One of PC gaming’s greatest strengths lies in its unmatched versatility, and few gamers embrace that advantage as ferociously as sim enthusiasts. Diehard simulation enthusiasts craft elaborate battlestations with multiple monitors, beastly hardware, and specialized peripherals like flights sticks and head-tracking tools—anything to make that simulation feel even more real. Most of these jaw-dropping rigs are labors of love—DIY contraptions occasionally shared on the Simstation subreddit—but now PC builder Velocity Micro wants to make no-compromises sim stations available to all with the turn-key RennSeat Pro.

“Speed is in our blood and our heritage that dates back to our founding 20 years ago. Building a racing cockpit was a natural progression and an extension of that philosophy,” Randy Copeland, president and CEO of Velocity Micro, said in a release. I don’t often quote press releases, but he has a point—“Velocity” is right there in the company’s name, and “Renn” means “Racing” in German.

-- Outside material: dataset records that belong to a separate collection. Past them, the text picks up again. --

(** * JazzArchitect: the harmony pipeline, embedded and verified

    A shallow embedding of the generative core of JazzArchitect (pitch
    classes, chord symbols, the probabilistic grammar, the derivation
    engine, the three substitution passes, the guide-tone cost model and the
    voice-leading optimizer), followed by the properties proved about it.

    Conventions of the embedding.
    - C++ [int] values are [Z]; [/] and [%] on them are [Z.quot] and [Z.rem]
      (truncation toward zero).  Sums and products are taken in [Z]: no
      value the pipeline produces by itself comes near the 32-bit range,
      and a property that lets a semitone count, an octave or a key vary
      over the caller's [int]s carries the range ([fitsInt]) as a
      hypothesis.
    - [float] probabilities and weights are exact rationals [Q] in the
      pipeline.  The rounding of [PCFG::normalize] is studied apart, over
      binary32 ([GrammarRule32], [normalize32]).  Guide-tone costs are
      small integers stored in a [float]; they are kept as [Z], which is
      exact for them.
    - A [std::mt19937] is library code.  A random source is the stream of
      canonical variates in [0,1) that the engine delivers, one per call of
      a distribution; each source of the program is a separate stream that
      is threaded through the functions drawing from it. *)

From Stdlib Require Import ZArith QArith Qround Qminmax Lia Bool.
From Stdlib Require Import Ascii DecimalString Sorted.
From Stdlib Require Import SpecFloat Qabs Qpower Lqa.
From stdpp Require Import base list strings gmap.

Local Open Scope Z_scope.

(** ** Core/PitchClass.h *)

Definition in_octave (v : Z) : bool := (0 <=? v) && (v <? 12).

(** [class PitchClass]: a private [int value_] that only the constructor
    writes, hence always within 0..11. *)
Record PitchClass : Type := MkPitchClass {
  value : Z;
  value_in_octave : in_octave value = true
}.

(** [value_(value % 12)] followed by [if (value_ < 0) value_ += 12]. *)
Definition wrap12 (v : Z) : Z :=
  let r := Z.rem v 12 in if r <? 0 then r + 12 else r.

(** The constructor [PitchClass(int value)].  The second branch is never
    taken (lemma [value_mkPitch]); it lets the range proof compute. *)
Definition mkPitch (v : Z) : PitchClass :=
  match in_octave (wrap12 v) as b
        return (in_octave (wrap12 v) = b -> PitchClass) with
  | true => fun H => MkPitchClass (wrap12 v) H
  | false => fun _ => MkPitchClass 0 eq_refl
  end eq_refl.

Definition intervalTo (p other : PitchClass) : Z :=
  Z.rem (value other - value p + 12) 12.

(** [PitchClass(value_ + semitones)]: the sum is an [int] sum, taken here
    in [Z]; the two agree when [semitones + 11] is within the range of
    [int], as in every call the pipeline makes. *)
Definition transpose (p : PitchClass) (semitones : Z) : PitchClass :=
  mkPitch (value p + semitones).

Module Pitch.
Definition C := mkPitch 0.
Definition Db := mkPitch 1.
Definition D := mkPitch 2.
Definition Eb := mkPitch 3.
Definition E := mkPitch 4.
Definition F := mkPitch 5.
Definition Gb := mkPitch 6.
Definition G := mkPitch 7.
Definition Ab := mkPitch 8.
Definition A := mkPitch 9.
Definition Bb := mkPitch 10.
Definition B := mkPitch 11.
End Pitch.

(** ** Core/ChordQuality.h *)

Module ChordQuality.
Inductive t : Type :=
| MAJ7 | MIN7 | DOM7 | HDIM7 | DIM7 | AUG | MIN_MAJ7 | MAJ6 | MIN6
| SUS4 | SUS2.

Definition eqb (a b : t) : bool :=
  match a, b with
  | MAJ7, MAJ7 | MIN7, MIN7 | DOM7, DOM7 | HDIM7, HDIM7 | DIM7, DIM7
  | AUG, AUG | MIN_MAJ7, MIN_MAJ7 | MAJ6, MAJ6 | MIN6, MIN6
  | SUS4, SUS4 | SUS2, SUS2 => true
  | _, _ => false
  end.
End ChordQuality.

Definition qualityIntervals (q : ChordQuality.t) : list Z :=
  match q with
  | ChordQuality.MAJ7 => [0; 4; 7; 11]
  | ChordQuality.MIN7 => [0; 3; 7; 10]
  | ChordQuality.DOM7 => [0; 4; 7; 10]
  | ChordQuality.HDIM7 => [0; 3; 6; 10]
  | ChordQuality.DIM7 => [0; 3; 6; 9]
  | ChordQuality.AUG => [0; 4; 8]
  | ChordQuality.MIN_MAJ7 => [0; 3; 7; 11]
  | ChordQuality.MAJ6 => [0; 4; 7; 9]
  | ChordQuality.MIN6 => [0; 3; 7; 9]
  | ChordQuality.SUS4 => [0; 5; 7; 10]
  | ChordQuality.SUS2 => [0; 2; 7; 10]
  end.

(** ** Core/ChordSymbol.h, ChordSymbol.cpp *)

Record ChordSymbol : Type := MkChord {
  root : PitchClass;
  quality : ChordQuality.t;
  extensions : list Z;
  alterations : gmap Z Z;
  bass : option PitchClass
}.

(** The constructor [ChordSymbol(PitchClass root, ChordQuality quality)]:
    the remaining members are default-initialised. *)
Definition mkChord (r : PitchClass) (q : ChordQuality.t) : ChordSymbol :=
  MkChord r q [] ∅ None.

Definition third (c : ChordSymbol) : PitchClass :=
  let intervals := qualityIntervals (quality c) in
  let thirdInterval :=
    if (1 <? Z.of_nat (length intervals)) then nth 1 intervals 0 else 4 in
  transpose (root c) thirdInterval.

Definition seventh (c : ChordSymbol) : PitchClass :=
  let intervals := qualityIntervals (quality c) in
  if (Z.of_nat (length intervals) <? 4) then transpose (root c) 10
  else transpose (root c) (nth 3 intervals 0).

(** ** VoiceLeading/GuideTone.h *)

Definition minInterval (pc1 pc2 : PitchClass) : Z :=
  let forward := Z.rem (value pc2 - value pc1 + 12) 12 in
  let backward := Z.rem (value pc1 - value pc2 + 12) 12 in
  Z.min forward backward.

Definition voiceLeadingCost (chord1 chord2 : ChordSymbol) : Z :=
  let third1 := third chord1 in
  let seventh1 := seventh chord1 in
  let third2 := third chord2 in
  let seventh2 := seventh chord2 in
  let cost1 := minInterval third1 third2 + minInterval seventh1 seventh2 in
  let cost2 := minInterval third1 seventh2 + minInterval seventh1 third2 in
  Z.min cost1 cost2.

(** The loop [for i in 0 .. size-2: total += cost(chords[i], chords[i+1])];
    a progression of fewer than two chords costs 0. *)
Fixpoint progressionVoiceLeadingCost (chords : list ChordSymbol) : Z :=
  match chords with
  | c1 :: ((c2 :: _) as rest) =>
      voiceLeadingCost c1 c2 + progressionVoiceLeadingCost rest
  | _ => 0
  end.

(** ** Random sources *)

(** The canonical variates a generator will deliver, next one first. *)
Definition Rng : Type := nat -> Q.

Definition canonical (rng : Rng) : Q * Rng :=
  (rng O, fun n => rng (S n)).

Definition Qlt_bool (a b : Q) : bool :=
  match (a ?= b)%Q with Lt => true | _ => false end.

(** [std::uniform_real_distribution<float> dist(a, b); dist(rng)]. *)
Definition uniform_real (a b : Q) (rng : Rng) : Q * Rng :=
  let (u, rng') := canonical rng in ((u * (b - a) + a)%Q, rng').

(** [std::uniform_int_distribution<size_t> dist(0, n - 1); dist(rng)] for
    [n >= 1].  The distribution is library code: it consumes one variate
    and yields an index below [n], here the one the variate scales to. *)
Definition uniform_index (n : nat) (rng : Rng) : nat * Rng :=
  let (u, rng') := canonical rng in
  (Nat.min (Z.to_nat (Qfloor (u * inject_Z (Z.of_nat n)))) (n - 1), rng').

(** The private [shouldSubstitute] that the three substitution classes
    each define over a function-local [static std::mt19937]. *)
Definition shouldSubstitute (probability : Q) (rng : Rng) : bool * Rng :=
  let (u, rng') := uniform_real 0 1 rng in (Qlt_bool u probability, rng').

(** ** Substitution/TritoneSubstitution.h *)

Module TritoneSubstitution.
Definition isDominant (chord : ChordSymbol) : bool :=
  ChordQuality.eqb (quality chord) ChordQuality.DOM7.

Definition substitute (chord : ChordSymbol) : ChordSymbol :=
  if negb (isDominant chord) then chord
  else
    let newRoot := transpose (root chord) 6 in
    mkChord newRoot (quality chord).

Fixpoint apply (progression : list ChordSymbol) (probability : Q)
         (rng : Rng) : list ChordSymbol * Rng :=
  match progression with
  | [] => ([], rng)
  | chord :: rest =>
      if isDominant chord then
        let (fire, rng1) := shouldSubstitute probability rng in
        if fire then
          let resolvesDown :=
            match rest with
            | next :: _ =>
                let nextRoot := value (root next) in
                let curRoot := value (root chord) in
                let interval := Z.rem (nextRoot - curRoot + 12) 12 in
                (interval =? 5) || (interval =? 7)
            | [] => false
            end in
          let (out, rng2) := apply rest probability rng1 in
          ((if resolvesDown then substitute chord else chord) :: out, rng2)
        else
          let (out, rng2) := apply rest probability rng1 in
          (chord :: out, rng2)
      else
        let (out, rng1) := apply rest probability rng in
        (chord :: out, rng1)
  end.
End TritoneSubstitution.

(** ** VoiceLeading/VoiceLeadingOptimizer.h *)

Module VoiceLeadingOptimizer.
(** The inner [for (i = 0; i < current.size(); ++i)] loop, entered at
    index [i] with [todo] positions left: the first position whose
    tritone substitute strictly lowers the total cost is taken
    ([break]); [None] is a full scan without improvement. *)
Fixpoint scan (current : list ChordSymbol) (currentCost : Z)
         (i todo : nat) : option (list ChordSymbol * Z) :=
  match todo with
  | O => None
  | S todo' =>
      match current !! i with
      | Some chord =>
          if TritoneSubstitution.isDominant chord then
            let test := <[i := TritoneSubstitution.substitute chord]> current in
            let newCost := progressionVoiceLeadingCost test in
            if newCost <? currentCost then Some (test, newCost)
            else scan current currentCost (S i) todo'
          else scan current currentCost (S i) todo'
      | None => None
      end
  end.
(** A schedule names the goroutine of each step. *)
Fixpoint run (sched : list nat) (σ : state) : option state :=
  match sched with
  | [] => Some σ
  | t :: sched' =>
      match step t σ with
      | Some σ' => run sched' σ'
      | None => None
      end
  end.
End Step.

(** The predicates on program counters that the invariants count. *)
Definition holds_rlock (p : pc) : bool :=
  match p with
  | Check | Unlocking | Answer _ | Finish _ => true
  | _ => false
  end.

Definition holds_lock (p : pc) : bool :=
  match p with
  | SetIndex | SetSecrets | SetLoaded | UnlockW => true
  | _ => false
  end.

Definition walked (p : pc) : bool :=
  match p with
  | Start | Check | Unlocking | InLoad SWalk => false
  | _ => true
  end.

Definition ran_gpg (p : pc) : bool :=
  match p with
  | Start | Check | Unlocking | InLoad SWalk | InLoad SRead | InLoad SIDs
  | InLoad SMarshal | InLoad SRun => false
  | _ => true
  end.

Definition count (P : pc -> bool) (pcs : list pc) : nat :=
  length (List.filter P pcs).

Definition b2n (b : bool) : nat := if b then 1%nat else 0%nat.

(** The invariant of the lock protocol: the counters of the mutex count
    the goroutines that hold it, a writer excludes the readers, a walk or
    a run of gpg has been made by a goroutine that went past it, the
    goroutine that installs a snapshot has written the fields behind its
    program counter, the two fields come from one rebuild while the write
    lock is free, and so does what a query has read. *)
Record Inv (σ : state) : Prop := {
  inv_readers : readers σ.1 = count holds_rlock σ.2;
  inv_writer : b2n (writer σ.1) = count holds_lock σ.2;
  inv_excl : writer σ.1 = true -> readers σ.1 = 0%nat;
  inv_walks : (walks σ.1 <= count walked σ.2)%nat;
  inv_execs : (execs σ.1 <= count ran_gpg σ.2)%nat;
  inv_index : forall t, σ.2 !! t = Some SetSecrets -> sh_index σ.1 = Some t;
  inv_both : forall t, σ.2 !! t = Some SetLoaded \/ σ.2 !! t = Some UnlockW ->
             sh_index σ.1 = Some t /\ sh_secrets σ.1 = Some t;
  inv_same : writer σ.1 = false -> sh_index σ.1 = sh_secrets σ.1;
  inv_seen : forall t ig sg,
             σ.2 !! t = Some (Finish (Observed ig sg)) \/
             σ.2 !! t = Some (Done (Observed ig sg)) -> ig = sg
}.

(** Every stage succeeds, but the [cmd.Wait()] that follows [cmd.Run()]
    fails, as [GoExec.Wait] does. *)
Definition outcome_go (t : nat) (st : stage) : bool :=
  match st with SWait => false | _ => true end.

(** Every stage succeeds, the second wait included: the goroutines of
    the program without that call. *)
Definition outcome_all (t : nat) (st : stage) : bool := true.

(** Two goroutines that take their steps in turn, twelve each. *)
Definition in_turn : list nat :=
  concat (replicate 12 [0%nat; 1%nat]).

(** One goroutine that runs [List] to its end, alone. *)
Definition alone : list nat := replicate 17 0%nat.

End Concurrent.

(** * A part of NFKD

    The decomposition of the letters U+00C0 to U+00FF into a base letter
    and a combining mark (UnicodeData.txt), on UTF-8 text; the other bytes
    are kept.  It is NFKD on text made of ASCII and these letters. *)

Module NFKDLatin1.

Definition bases : string :=
  "AAAAAA.CEEEEIIII.NOOOOO..UUUUY..aaaaaa.ceeeeiiii.nooooo..uuuuy.y".

(** The marks: grave, acute, circumflex, tilde, diaeresis, ring above,
    cedilla (U+0300, 0301, 0302, 0303, 0308, 030A, 0327). *)
Definition marks : string :=
  "gactdr.sgacdgacd.tgactd..gacda..gactdr.sgacdgacd.tgactd..gacda.d".

(** The second byte of the UTF-8 form of a mark; the first one is 0xCC. *)
Definition mark_byte (m : ascii) : option Z :=
  if Ascii.eqb m "g" then Some 0x80
  else if Ascii.eqb m "a" then Some 0x81
  else if Ascii.eqb m "c" then Some 0x82
  else if Ascii.eqb m "t" then Some 0x83
  else if Ascii.eqb m "d" then Some 0x88
  else if Ascii.eqb m "r" then Some 0x8A
  else if Ascii.eqb m "s" then Some 0xA7
  else None.
(** [round((part / total) * 100, 2)], the expression of lines 38, 59,
    63 and 67, operation by operation: the quotient as a double, its
    product with 100 as a double, and that rounded to two places. *)
Definition percentage (part total : Z) : result Q :=
  q <- truediv part total ;;
  Ok (round_ndigits (fmul (binary64 q) 100) 2).

(** The comprehension of line 38, one bucket after the other. *)
Fixpoint percentages_of (total : Z) (rows : list (string * Z))
    (acc : @dict string Q) : result (@dict string Q) :=
  match rows with
  | [] => Ok acc
  | (k, v) :: rows' =>
      p <- percentage v total ;;
      percentages_of total rows' (dict_set String.eqb acc k p)
  end.

(** Lines 41 to 45. *)
Definition classify_trend (percentages : @dict string Q) : string :=
  let independent :=
    match dict_get String.eqb percentages "Independent" with
    | Some v => Float v
    | None => Int 0
    end in
  if gt independent (Int 40) then "Increasing independence"
  else if any (fun v => gt (Float v) (Int 60)) (dict_values percentages)
  then "Company dominance"
  else "Balanced".

Definition get_trucker_distribution (db : Database) : result TruckerDistribution :=
  let by_province := province_rows db in
  let by_company := company_rows db in
  let total := count (truckers db) in
  percentages <- percentages_of total by_company [] ;;
  best <- max_by snd by_company ;;
  let most_common := fst best in
  let trend := classify_trend percentages in
  Ok (mkTruckerDistribution
        (dict_of_pairs (option_eqb String.eqb) by_province)
        (dict_of_pairs String.eqb by_company)
        percentages most_common trend).

(** ** Business impact *)

(** [round((part / total) * 100, 2) if total else 0]. *)
Definition rate (part total : Z) : result number :=
  if negb (total =? 0) then
    p <- percentage part total ;;
    Ok (Float p)
  else Ok (Int 0).

Definition get_business_impact (db : Database) : result BusinessImpact :=
  let total_employees := count (employees db) in
  let archived_employees :=
    count (filter (fun e => is_true (Employee.is_archived e)) (employees db)) in
  employee_churn_rate <- rate archived_employees total_employees ;;
  let total_truckers := count (truckers db) in
  let archived_truckers :=
    count (filter (fun t => is_true (Trucker.is_archived t)) (truckers db)) in
  trucker_churn_rate <- rate archived_truckers total_truckers ;;
  let total_docs := count (documents db) in
  let verified_docs :=
    count (filter (fun d => is_true (Document.verified d)) (documents db)) in
  compliance_rate <- rate verified_docs total_docs ;;
  Ok (mkBusinessImpact employee_churn_rate trucker_churn_rate compliance_rate).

The RennSeat Pro contains a triple monitor setup, a full-blown racing seat, racing peripherals, and (naturally) a Velocity Micro gaming PC within its adjustable steel frame. Into sims, but not racing? Don’t sweat it. The RennSeat Pro’s cockpit also accommodates flight and space sim controls. (Elite Dangeous with a HOTAS and VR headset will change your life, Commander.)

“Our goal is to keep the configuration options for the frame very limited for simplicity, but then offer choices of upgraded peripheral sets and, of course, PC hardware,” Velocity Micro marketing director Josh Covington told me. “Pricing has not been finalized, but we’d like to have packages start around $4,000, ready to race.”

Velocity Micro

Velocity Micro PCs like this ProMagix HD80 now offer Intel’s Kaby Lake desktop processors.

Pre-fab simstations aren’t completely unprecedented, as you can snag basic cockpits from specialized vendors like RSEAT for roughly half as much as Velocity Micro’s $4,000 target (or much, much more for the really high-end setups). But RSEAT’s solutions don’t come with displays or a PC, so they aren’t ready to rock out of the box like the RennSeat Pro.

Speaking of being ready to race, the RennSeat Pro will be available directly from Velocity Micro at the end of January. When it hits the streets, the PCs powering the guts of the RennSeat Pro will pack Intel’s just-announced Kaby Lake desktop processors and 200-series motherboards, as Velocity Micro is also announcing that all of its computers (including the ProMagix HD80 pictured above) are available with Intel’s latest and greatest right now.